Exercise prompt.
Copy each line of the records below that mentions the word "SpecFloat".

Material provided.
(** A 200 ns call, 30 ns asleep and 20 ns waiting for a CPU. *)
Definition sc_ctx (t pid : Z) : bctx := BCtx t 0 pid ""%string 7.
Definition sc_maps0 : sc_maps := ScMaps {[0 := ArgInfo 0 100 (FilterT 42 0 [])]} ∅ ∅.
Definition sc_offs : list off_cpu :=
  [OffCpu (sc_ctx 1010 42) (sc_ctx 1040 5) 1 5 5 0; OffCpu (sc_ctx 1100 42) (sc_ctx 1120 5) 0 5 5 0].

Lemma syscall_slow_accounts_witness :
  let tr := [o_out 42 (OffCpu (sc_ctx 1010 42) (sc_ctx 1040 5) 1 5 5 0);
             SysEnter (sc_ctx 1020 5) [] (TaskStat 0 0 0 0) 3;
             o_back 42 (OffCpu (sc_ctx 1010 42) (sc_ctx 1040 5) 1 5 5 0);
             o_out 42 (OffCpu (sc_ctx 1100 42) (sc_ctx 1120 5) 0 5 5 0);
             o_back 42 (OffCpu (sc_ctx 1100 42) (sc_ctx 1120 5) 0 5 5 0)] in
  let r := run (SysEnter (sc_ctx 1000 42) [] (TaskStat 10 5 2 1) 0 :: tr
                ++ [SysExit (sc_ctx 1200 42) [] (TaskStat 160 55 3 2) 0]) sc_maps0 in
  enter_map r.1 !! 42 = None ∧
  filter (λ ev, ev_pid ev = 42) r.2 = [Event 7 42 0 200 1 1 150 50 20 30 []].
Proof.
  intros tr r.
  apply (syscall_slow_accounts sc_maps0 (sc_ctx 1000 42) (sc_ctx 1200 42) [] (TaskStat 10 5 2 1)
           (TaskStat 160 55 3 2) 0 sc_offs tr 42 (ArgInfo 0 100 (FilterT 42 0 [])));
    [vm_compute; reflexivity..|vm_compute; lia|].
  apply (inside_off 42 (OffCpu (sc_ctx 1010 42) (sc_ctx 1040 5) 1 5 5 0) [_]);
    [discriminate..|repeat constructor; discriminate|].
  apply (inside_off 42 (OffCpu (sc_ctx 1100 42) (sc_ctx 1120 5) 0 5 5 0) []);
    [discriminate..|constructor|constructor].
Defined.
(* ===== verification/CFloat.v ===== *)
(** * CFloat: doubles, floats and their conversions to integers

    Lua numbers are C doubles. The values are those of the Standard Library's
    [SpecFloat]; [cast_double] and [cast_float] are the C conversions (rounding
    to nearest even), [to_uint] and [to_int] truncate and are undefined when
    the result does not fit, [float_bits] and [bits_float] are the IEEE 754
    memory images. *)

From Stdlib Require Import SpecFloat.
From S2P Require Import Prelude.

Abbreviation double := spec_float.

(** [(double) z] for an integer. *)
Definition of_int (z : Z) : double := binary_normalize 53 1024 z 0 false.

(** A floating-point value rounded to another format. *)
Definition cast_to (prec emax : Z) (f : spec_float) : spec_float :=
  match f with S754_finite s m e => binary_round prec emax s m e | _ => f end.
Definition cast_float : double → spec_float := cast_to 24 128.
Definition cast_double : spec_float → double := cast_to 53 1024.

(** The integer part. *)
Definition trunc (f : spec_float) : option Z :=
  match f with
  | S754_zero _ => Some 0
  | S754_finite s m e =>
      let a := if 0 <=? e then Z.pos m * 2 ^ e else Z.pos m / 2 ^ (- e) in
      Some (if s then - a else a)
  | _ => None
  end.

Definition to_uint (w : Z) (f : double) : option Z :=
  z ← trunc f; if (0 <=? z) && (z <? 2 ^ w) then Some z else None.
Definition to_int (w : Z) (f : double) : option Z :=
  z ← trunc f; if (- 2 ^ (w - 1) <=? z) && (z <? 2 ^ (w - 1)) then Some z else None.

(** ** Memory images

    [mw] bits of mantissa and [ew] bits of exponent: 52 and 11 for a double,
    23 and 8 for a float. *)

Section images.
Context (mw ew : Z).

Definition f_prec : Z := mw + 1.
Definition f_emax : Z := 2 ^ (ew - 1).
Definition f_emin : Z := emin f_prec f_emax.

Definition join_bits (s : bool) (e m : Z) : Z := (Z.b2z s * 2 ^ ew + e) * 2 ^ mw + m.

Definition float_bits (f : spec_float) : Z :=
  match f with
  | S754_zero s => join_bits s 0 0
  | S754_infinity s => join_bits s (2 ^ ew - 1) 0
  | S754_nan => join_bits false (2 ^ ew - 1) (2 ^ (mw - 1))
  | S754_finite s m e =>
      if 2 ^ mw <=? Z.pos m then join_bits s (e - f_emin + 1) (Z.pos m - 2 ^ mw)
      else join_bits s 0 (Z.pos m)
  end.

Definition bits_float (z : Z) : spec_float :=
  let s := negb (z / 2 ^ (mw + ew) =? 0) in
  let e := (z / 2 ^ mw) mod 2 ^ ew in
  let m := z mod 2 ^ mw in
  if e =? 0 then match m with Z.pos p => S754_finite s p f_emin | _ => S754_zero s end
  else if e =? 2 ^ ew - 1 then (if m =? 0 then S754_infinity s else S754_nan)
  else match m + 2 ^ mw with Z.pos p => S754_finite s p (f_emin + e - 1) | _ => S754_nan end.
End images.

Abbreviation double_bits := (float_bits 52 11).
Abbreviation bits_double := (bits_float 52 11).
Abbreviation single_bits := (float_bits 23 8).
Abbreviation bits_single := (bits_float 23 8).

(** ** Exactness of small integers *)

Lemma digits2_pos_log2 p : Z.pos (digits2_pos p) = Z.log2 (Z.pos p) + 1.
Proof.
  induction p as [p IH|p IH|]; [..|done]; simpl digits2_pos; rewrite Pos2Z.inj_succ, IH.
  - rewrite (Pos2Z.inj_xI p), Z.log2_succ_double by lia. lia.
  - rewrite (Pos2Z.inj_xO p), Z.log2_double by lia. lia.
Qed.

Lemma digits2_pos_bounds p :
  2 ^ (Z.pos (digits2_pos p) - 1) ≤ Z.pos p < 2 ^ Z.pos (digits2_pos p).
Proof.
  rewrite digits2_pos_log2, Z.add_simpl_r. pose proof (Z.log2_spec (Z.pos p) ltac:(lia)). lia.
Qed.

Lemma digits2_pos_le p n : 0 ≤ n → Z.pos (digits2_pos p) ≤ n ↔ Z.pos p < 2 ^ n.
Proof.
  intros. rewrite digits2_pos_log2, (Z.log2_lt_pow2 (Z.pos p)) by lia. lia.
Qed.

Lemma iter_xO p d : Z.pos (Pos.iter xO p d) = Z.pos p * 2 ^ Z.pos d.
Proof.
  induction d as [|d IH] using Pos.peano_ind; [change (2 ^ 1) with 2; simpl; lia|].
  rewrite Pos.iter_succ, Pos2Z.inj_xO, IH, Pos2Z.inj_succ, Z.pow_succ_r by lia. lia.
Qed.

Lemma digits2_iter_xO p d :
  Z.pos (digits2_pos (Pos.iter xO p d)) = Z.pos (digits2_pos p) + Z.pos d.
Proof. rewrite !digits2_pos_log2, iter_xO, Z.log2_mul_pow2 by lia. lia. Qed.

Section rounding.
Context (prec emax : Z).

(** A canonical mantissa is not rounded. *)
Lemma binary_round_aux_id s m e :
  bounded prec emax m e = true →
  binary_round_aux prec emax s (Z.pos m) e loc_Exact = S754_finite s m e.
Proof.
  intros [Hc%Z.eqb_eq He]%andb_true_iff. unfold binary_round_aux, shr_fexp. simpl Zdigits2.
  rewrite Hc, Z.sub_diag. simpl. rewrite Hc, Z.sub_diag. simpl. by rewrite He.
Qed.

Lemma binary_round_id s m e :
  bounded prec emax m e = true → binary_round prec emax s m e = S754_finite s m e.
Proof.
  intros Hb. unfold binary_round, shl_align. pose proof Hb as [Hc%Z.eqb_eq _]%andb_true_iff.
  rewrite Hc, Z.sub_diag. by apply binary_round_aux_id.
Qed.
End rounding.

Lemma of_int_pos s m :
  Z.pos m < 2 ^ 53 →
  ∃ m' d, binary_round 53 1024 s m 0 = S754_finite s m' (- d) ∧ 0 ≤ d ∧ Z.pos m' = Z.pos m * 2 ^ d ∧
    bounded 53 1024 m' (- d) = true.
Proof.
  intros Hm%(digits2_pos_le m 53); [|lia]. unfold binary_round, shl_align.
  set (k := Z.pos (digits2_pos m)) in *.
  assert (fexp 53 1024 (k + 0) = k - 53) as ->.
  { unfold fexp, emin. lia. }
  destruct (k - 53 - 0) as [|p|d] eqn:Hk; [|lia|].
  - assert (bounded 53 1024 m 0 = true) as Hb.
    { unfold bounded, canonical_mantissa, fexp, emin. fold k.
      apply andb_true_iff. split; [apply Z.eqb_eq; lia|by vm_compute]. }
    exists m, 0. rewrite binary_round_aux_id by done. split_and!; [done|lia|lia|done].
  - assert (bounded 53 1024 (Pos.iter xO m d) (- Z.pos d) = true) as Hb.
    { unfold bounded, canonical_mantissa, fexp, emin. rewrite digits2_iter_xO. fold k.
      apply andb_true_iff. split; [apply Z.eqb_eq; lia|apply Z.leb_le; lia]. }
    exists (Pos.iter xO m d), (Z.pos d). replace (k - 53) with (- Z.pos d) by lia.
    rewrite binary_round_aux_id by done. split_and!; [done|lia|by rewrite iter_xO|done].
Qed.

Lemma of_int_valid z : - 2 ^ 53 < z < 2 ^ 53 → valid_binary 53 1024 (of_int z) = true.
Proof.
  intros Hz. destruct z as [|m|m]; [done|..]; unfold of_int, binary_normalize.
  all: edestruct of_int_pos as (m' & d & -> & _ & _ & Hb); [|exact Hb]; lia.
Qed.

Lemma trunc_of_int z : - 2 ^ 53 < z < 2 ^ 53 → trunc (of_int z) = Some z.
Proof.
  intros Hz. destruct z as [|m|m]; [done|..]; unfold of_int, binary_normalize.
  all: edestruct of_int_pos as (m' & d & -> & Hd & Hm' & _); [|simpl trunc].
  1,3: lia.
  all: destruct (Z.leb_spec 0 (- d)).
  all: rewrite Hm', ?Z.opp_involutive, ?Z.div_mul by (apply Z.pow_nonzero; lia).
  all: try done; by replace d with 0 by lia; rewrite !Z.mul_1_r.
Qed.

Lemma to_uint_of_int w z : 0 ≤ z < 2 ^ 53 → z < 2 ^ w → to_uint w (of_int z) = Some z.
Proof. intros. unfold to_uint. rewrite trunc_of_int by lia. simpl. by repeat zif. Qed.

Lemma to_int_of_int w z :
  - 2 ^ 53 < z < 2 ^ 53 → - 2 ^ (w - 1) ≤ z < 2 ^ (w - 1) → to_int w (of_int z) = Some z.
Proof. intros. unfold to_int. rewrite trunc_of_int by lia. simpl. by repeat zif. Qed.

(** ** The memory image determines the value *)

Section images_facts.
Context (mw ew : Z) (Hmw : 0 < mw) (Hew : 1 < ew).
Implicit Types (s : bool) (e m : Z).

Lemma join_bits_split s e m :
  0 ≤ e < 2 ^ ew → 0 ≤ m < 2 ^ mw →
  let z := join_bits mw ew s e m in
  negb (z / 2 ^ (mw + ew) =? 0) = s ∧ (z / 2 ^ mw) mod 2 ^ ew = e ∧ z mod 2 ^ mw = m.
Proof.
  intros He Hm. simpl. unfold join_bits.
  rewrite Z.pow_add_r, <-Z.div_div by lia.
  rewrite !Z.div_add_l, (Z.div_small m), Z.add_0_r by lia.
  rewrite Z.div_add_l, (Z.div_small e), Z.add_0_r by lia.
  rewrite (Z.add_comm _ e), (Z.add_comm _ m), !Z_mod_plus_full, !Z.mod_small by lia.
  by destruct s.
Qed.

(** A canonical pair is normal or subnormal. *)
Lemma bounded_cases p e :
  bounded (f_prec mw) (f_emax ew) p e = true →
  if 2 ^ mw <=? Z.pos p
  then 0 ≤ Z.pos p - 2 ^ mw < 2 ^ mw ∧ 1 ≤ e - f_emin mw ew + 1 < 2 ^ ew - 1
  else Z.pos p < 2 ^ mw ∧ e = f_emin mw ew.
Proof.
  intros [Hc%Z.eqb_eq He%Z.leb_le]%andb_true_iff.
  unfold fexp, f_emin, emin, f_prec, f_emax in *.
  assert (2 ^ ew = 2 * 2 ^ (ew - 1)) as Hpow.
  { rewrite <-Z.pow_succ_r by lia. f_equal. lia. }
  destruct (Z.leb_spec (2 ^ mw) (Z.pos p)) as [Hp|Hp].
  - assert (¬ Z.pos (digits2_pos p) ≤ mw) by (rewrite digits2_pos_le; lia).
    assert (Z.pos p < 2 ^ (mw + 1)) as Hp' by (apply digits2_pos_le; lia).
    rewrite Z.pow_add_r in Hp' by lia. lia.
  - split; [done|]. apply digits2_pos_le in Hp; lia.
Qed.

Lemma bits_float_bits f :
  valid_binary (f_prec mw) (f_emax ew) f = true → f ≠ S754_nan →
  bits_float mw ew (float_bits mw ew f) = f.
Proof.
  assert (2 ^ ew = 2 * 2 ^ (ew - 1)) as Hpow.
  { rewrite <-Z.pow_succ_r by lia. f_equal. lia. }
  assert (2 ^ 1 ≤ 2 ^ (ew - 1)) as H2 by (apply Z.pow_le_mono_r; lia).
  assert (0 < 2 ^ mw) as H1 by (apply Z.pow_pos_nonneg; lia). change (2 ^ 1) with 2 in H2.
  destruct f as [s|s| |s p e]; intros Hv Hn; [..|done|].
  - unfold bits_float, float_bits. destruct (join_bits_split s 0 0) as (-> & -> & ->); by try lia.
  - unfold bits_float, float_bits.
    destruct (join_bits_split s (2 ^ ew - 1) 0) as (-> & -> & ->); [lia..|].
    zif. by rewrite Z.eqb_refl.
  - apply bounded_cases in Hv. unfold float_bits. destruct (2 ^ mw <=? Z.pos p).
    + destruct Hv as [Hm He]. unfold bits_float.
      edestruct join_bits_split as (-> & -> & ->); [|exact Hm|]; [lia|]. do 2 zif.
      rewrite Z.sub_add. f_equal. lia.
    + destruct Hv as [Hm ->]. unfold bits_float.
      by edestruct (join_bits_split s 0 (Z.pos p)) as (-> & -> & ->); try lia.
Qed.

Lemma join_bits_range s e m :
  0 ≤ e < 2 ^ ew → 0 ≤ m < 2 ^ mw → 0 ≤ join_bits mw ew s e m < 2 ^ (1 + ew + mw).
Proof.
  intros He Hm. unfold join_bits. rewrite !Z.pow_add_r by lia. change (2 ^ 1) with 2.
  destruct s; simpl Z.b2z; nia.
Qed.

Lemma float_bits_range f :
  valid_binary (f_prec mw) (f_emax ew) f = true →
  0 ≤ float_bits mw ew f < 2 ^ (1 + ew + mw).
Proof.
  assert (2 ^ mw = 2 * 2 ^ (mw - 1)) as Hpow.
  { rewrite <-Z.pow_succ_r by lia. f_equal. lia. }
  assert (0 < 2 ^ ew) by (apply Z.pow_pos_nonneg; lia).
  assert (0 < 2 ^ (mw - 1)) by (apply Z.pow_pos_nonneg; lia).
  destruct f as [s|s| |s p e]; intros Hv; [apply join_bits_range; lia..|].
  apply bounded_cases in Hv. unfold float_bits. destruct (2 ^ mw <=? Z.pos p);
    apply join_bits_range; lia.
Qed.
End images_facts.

Response to the task.
    [SpecFloat]; [cast_double] and [cast_float] are the C conversions (rounding
From Stdlib Require Import SpecFloat.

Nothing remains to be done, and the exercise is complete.